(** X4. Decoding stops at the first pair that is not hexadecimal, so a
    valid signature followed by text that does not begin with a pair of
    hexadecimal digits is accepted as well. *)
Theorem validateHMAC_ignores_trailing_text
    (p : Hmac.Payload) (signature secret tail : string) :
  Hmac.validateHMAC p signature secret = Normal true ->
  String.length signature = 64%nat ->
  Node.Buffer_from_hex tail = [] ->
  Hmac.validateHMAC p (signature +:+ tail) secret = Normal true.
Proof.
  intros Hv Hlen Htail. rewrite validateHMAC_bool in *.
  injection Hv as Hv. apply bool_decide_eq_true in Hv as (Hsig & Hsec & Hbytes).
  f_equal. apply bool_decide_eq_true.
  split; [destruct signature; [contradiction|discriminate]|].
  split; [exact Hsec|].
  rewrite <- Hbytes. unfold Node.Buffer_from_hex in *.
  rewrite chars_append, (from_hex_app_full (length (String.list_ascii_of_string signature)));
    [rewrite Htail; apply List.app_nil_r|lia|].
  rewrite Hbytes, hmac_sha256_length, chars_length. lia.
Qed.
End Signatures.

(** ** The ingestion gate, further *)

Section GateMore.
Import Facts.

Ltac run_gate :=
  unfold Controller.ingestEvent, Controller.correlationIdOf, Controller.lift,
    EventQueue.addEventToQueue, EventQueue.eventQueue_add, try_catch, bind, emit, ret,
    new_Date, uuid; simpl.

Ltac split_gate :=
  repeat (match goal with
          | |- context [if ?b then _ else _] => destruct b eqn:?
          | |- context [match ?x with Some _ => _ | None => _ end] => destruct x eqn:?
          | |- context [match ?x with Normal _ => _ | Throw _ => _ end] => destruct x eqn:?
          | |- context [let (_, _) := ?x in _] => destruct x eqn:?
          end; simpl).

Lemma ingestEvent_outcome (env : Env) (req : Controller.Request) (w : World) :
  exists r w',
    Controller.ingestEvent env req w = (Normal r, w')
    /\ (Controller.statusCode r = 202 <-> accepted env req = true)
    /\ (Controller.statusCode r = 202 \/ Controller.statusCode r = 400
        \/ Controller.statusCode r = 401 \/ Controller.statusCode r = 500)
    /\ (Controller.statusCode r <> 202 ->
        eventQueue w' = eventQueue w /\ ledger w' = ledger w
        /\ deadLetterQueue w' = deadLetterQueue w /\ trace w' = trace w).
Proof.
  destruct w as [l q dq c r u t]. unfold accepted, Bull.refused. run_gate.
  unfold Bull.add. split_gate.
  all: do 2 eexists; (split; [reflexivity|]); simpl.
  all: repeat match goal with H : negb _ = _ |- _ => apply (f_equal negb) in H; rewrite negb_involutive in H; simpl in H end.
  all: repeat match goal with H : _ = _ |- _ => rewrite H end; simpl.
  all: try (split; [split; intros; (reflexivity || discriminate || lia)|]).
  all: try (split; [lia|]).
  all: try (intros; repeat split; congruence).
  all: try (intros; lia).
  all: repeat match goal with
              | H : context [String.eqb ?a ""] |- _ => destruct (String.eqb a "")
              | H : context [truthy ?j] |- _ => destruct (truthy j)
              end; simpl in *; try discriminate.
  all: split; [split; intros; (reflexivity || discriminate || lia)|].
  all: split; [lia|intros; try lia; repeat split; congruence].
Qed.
──────────
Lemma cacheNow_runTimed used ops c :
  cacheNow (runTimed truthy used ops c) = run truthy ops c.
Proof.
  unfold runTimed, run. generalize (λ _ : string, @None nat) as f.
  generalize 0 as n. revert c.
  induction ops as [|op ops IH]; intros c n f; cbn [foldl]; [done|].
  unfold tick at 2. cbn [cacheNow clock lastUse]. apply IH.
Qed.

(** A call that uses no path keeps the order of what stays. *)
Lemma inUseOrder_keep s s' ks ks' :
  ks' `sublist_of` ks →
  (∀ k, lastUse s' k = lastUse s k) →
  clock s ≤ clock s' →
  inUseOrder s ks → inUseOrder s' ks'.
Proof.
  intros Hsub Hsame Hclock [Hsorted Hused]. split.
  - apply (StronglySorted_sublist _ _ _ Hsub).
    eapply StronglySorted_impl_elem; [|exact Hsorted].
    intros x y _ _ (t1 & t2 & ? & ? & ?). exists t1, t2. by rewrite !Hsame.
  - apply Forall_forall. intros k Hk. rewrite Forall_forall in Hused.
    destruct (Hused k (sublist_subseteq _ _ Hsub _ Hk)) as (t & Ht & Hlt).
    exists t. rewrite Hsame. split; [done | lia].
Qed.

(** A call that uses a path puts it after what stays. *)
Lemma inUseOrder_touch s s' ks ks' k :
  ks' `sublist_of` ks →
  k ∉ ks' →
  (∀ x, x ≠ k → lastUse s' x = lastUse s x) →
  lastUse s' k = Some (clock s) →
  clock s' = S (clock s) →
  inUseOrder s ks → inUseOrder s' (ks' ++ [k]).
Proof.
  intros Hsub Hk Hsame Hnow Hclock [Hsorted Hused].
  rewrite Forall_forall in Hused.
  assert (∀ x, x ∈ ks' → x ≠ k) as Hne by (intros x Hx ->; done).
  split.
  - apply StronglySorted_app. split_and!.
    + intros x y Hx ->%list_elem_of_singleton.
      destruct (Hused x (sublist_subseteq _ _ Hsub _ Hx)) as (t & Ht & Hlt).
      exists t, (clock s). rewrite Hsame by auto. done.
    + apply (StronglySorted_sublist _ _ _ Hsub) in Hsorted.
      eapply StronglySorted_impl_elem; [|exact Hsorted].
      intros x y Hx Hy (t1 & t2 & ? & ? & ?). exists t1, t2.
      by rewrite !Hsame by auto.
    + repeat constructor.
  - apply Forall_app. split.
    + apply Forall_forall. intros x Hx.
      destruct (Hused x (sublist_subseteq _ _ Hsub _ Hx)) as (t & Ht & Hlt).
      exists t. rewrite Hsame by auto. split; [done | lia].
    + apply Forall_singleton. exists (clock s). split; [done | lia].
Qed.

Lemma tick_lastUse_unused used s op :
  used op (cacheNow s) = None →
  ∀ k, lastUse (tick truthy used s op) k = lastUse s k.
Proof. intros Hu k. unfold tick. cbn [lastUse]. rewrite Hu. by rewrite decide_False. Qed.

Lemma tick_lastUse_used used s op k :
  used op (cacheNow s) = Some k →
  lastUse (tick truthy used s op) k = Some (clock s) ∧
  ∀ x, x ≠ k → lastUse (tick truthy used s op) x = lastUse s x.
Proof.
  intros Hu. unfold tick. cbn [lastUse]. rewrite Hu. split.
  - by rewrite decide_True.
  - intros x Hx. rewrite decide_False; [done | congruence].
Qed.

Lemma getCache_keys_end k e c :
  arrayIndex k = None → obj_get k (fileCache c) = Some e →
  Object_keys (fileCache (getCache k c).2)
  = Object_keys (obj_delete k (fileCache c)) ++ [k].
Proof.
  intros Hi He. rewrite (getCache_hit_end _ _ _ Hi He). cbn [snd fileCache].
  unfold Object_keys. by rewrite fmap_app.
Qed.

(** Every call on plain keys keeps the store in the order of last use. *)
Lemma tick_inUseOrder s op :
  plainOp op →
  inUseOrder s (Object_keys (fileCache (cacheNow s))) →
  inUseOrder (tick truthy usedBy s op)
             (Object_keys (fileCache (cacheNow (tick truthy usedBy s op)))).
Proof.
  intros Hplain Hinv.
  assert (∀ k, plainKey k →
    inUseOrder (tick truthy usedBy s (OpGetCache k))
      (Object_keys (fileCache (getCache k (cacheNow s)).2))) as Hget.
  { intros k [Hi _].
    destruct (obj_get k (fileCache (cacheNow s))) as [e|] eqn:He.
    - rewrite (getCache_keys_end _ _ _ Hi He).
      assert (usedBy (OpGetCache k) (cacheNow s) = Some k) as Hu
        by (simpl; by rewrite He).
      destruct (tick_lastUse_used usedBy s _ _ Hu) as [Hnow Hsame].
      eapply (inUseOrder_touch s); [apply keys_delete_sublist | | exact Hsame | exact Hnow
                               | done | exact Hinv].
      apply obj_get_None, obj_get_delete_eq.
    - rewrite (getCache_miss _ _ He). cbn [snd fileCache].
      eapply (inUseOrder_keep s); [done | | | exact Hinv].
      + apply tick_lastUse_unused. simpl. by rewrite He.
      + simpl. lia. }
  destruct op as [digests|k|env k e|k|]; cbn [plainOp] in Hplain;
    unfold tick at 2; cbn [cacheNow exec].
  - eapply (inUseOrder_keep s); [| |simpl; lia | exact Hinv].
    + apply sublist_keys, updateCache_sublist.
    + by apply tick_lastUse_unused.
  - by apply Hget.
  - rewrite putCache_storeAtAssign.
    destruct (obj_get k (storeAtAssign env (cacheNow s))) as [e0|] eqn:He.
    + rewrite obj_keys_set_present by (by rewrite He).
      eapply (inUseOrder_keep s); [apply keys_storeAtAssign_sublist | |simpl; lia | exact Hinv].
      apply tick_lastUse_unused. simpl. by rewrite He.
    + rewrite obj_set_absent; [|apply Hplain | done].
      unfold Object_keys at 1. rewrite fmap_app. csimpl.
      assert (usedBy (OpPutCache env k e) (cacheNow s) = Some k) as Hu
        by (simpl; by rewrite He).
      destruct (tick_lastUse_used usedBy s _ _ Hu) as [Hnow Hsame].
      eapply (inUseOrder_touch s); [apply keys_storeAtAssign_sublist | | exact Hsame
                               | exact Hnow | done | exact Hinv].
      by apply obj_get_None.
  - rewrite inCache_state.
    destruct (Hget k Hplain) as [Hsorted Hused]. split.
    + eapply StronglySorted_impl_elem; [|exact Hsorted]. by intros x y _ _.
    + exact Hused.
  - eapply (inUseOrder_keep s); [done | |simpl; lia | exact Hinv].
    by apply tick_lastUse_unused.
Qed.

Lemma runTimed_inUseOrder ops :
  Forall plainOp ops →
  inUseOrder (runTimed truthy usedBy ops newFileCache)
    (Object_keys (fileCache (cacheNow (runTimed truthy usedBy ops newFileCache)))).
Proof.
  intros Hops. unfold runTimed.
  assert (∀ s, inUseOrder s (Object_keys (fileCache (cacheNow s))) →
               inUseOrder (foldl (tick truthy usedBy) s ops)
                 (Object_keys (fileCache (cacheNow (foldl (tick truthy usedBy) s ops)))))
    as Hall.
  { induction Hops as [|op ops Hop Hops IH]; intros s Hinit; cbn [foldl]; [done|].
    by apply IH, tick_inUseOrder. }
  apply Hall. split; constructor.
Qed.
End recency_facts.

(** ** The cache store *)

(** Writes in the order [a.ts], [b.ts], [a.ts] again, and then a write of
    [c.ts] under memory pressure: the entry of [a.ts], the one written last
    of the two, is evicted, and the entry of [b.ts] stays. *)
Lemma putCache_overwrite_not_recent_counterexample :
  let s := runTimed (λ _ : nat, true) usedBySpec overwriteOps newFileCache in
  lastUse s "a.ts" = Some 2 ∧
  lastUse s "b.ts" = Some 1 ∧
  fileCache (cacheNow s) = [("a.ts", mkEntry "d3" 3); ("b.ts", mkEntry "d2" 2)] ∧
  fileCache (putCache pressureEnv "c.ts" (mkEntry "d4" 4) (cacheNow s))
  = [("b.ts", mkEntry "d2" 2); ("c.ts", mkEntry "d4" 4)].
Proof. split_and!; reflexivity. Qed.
──────────
Everything above from the line with "Import Facts." to the line with "all: try (intros; repeat", both included, must be repeated exactly, and nothing outside that range.

Import Facts.

Ltac run_gate :=
  unfold Controller.ingestEvent, Controller.correlationIdOf, Controller.lift,
    EventQueue.addEventToQueue, EventQueue.eventQueue_add, try_catch, bind, emit, ret,
    new_Date, uuid; simpl.

Ltac split_gate :=
  repeat (match goal with
          | |- context [if ?b then _ else _] => destruct b eqn:?
          | |- context [match ?x with Some _ => _ | None => _ end] => destruct x eqn:?
          | |- context [match ?x with Normal _ => _ | Throw _ => _ end] => destruct x eqn:?
          | |- context [let (_, _) := ?x in _] => destruct x eqn:?
          end; simpl).

Lemma ingestEvent_outcome (env : Env) (req : Controller.Request) (w : World) :
  exists r w',
    Controller.ingestEvent env req w = (Normal r, w')
    /\ (Controller.statusCode r = 202 <-> accepted env req = true)
    /\ (Controller.statusCode r = 202 \/ Controller.statusCode r = 400
        \/ Controller.statusCode r = 401 \/ Controller.statusCode r = 500)
    /\ (Controller.statusCode r <> 202 ->
        eventQueue w' = eventQueue w /\ ledger w' = ledger w
        /\ deadLetterQueue w' = deadLetterQueue w /\ trace w' = trace w).
Proof.
  destruct w as [l q dq c r u t]. unfold accepted, Bull.refused. run_gate.
  unfold Bull.add. split_gate.
  all: do 2 eexists; (split; [reflexivity|]); simpl.
  all: repeat match goal with H : negb _ = _ |- _ => apply (f_equal negb) in H; rewrite negb_involutive in H; simpl in H end.
  all: repeat match goal with H : _ = _ |- _ => rewrite H end; simpl.
  all: try (split; [split; intros; (reflexivity || discriminate || lia)|]).
  all: try (split; [lia|]).
  all: try (intros; repeat split; congruence).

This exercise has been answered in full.